▶ _Task description_: Produce as output only the lines below starting at the line with "match m with" and continuing through the line with "if (n <? 0x80)%N", each one exactly as written.

▶ _Extracted records_:

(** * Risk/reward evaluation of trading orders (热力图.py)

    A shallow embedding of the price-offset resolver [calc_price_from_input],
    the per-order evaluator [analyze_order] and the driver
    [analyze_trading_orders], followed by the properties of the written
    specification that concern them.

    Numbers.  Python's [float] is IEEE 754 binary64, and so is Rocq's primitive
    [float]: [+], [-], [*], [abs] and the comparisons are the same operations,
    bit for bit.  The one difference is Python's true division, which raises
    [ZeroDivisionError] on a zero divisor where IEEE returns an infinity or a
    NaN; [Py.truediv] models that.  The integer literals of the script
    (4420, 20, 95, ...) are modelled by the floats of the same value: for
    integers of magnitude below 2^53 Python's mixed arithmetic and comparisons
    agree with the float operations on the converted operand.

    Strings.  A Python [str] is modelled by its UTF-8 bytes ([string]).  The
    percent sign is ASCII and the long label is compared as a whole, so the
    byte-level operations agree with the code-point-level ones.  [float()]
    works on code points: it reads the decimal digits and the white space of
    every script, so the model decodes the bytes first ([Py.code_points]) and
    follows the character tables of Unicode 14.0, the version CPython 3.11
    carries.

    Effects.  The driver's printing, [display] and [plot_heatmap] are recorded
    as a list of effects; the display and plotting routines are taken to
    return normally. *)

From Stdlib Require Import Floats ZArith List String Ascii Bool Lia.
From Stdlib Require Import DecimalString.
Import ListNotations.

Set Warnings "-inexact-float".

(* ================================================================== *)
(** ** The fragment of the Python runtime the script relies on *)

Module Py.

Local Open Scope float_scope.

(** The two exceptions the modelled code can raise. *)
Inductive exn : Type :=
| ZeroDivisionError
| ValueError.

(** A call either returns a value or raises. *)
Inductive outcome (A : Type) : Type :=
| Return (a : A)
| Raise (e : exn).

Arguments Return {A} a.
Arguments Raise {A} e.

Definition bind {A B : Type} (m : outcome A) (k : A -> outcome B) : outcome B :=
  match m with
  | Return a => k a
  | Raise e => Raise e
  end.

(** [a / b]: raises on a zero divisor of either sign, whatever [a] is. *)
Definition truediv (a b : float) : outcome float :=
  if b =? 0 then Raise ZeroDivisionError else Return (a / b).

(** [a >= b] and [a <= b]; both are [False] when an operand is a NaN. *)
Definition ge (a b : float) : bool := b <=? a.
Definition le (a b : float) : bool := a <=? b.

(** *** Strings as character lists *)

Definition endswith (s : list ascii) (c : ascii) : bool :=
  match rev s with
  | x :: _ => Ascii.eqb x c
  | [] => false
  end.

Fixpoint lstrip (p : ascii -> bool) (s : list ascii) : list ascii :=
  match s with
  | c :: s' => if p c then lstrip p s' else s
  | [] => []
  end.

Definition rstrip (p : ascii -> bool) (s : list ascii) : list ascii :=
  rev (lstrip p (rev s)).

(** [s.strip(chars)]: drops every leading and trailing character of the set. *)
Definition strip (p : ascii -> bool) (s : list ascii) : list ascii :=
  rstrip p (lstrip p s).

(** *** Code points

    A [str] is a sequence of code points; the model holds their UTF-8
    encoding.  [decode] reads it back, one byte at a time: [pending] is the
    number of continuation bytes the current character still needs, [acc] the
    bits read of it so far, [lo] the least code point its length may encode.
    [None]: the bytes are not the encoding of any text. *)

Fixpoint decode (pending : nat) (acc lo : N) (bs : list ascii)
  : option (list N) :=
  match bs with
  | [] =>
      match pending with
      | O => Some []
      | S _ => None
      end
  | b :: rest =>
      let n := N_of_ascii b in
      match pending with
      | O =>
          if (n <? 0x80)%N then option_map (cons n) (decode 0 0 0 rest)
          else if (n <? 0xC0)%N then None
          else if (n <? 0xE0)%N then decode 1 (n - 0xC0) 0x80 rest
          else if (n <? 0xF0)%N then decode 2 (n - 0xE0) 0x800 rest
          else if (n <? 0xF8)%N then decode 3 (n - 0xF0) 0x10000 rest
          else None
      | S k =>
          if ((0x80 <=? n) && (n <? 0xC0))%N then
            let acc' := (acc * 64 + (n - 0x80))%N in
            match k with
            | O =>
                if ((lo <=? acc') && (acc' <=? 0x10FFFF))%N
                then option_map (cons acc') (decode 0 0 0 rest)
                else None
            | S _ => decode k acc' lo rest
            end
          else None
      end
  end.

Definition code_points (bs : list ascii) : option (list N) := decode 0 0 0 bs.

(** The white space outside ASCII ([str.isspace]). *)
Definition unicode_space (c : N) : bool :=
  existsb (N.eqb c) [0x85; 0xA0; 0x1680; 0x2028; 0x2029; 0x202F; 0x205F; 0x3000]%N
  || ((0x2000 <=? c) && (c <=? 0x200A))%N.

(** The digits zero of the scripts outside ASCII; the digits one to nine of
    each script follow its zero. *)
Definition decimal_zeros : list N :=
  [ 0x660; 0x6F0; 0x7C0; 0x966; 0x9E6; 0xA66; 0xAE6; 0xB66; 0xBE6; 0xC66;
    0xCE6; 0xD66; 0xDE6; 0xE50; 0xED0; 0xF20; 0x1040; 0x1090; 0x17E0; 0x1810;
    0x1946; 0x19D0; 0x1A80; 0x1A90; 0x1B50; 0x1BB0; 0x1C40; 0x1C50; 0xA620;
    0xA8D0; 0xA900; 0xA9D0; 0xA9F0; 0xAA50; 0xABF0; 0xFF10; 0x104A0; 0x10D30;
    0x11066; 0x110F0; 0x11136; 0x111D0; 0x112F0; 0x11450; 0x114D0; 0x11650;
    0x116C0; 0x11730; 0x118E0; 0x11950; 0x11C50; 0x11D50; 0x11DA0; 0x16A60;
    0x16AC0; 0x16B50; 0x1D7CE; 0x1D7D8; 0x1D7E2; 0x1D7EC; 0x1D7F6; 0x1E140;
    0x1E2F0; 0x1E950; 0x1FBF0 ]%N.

▶ _Response box_:
  match m with
  | Return a => k a
  | Raise e => Raise e
  end.

(** [a / b]: raises on a zero divisor of either sign, whatever [a] is. *)
Definition truediv (a b : float) : outcome float :=
  if b =? 0 then Raise ZeroDivisionError else Return (a / b).

(** [a >= b] and [a <= b]; both are [False] when an operand is a NaN. *)
Definition ge (a b : float) : bool := b <=? a.
Definition le (a b : float) : bool := a <=? b.

(** *** Strings as character lists *)

Definition endswith (s : list ascii) (c : ascii) : bool :=
  match rev s with
  | x :: _ => Ascii.eqb x c
  | [] => false
  end.

Fixpoint lstrip (p : ascii -> bool) (s : list ascii) : list ascii :=
  match s with
  | c :: s' => if p c then lstrip p s' else s
  | [] => []
  end.

Definition rstrip (p : ascii -> bool) (s : list ascii) : list ascii :=
  rev (lstrip p (rev s)).

(** [s.strip(chars)]: drops every leading and trailing character of the set. *)
Definition strip (p : ascii -> bool) (s : list ascii) : list ascii :=
  rstrip p (lstrip p s).

(** *** Code points

    A [str] is a sequence of code points; the model holds their UTF-8
    encoding.  [decode] reads it back, one byte at a time: [pending] is the
    number of continuation bytes the current character still needs, [acc] the
    bits read of it so far, [lo] the least code point its length may encode.
    [None]: the bytes are not the encoding of any text. *)

Fixpoint decode (pending : nat) (acc lo : N) (bs : list ascii)
  : option (list N) :=
  match bs with
  | [] =>
      match pending with
      | O => Some []
      | S _ => None
      end
  | b :: rest =>
      let n := N_of_ascii b in
      match pending with
      | O =>
          if (n <? 0x80)%N then option_map (cons n) (decode 0 0 0 rest)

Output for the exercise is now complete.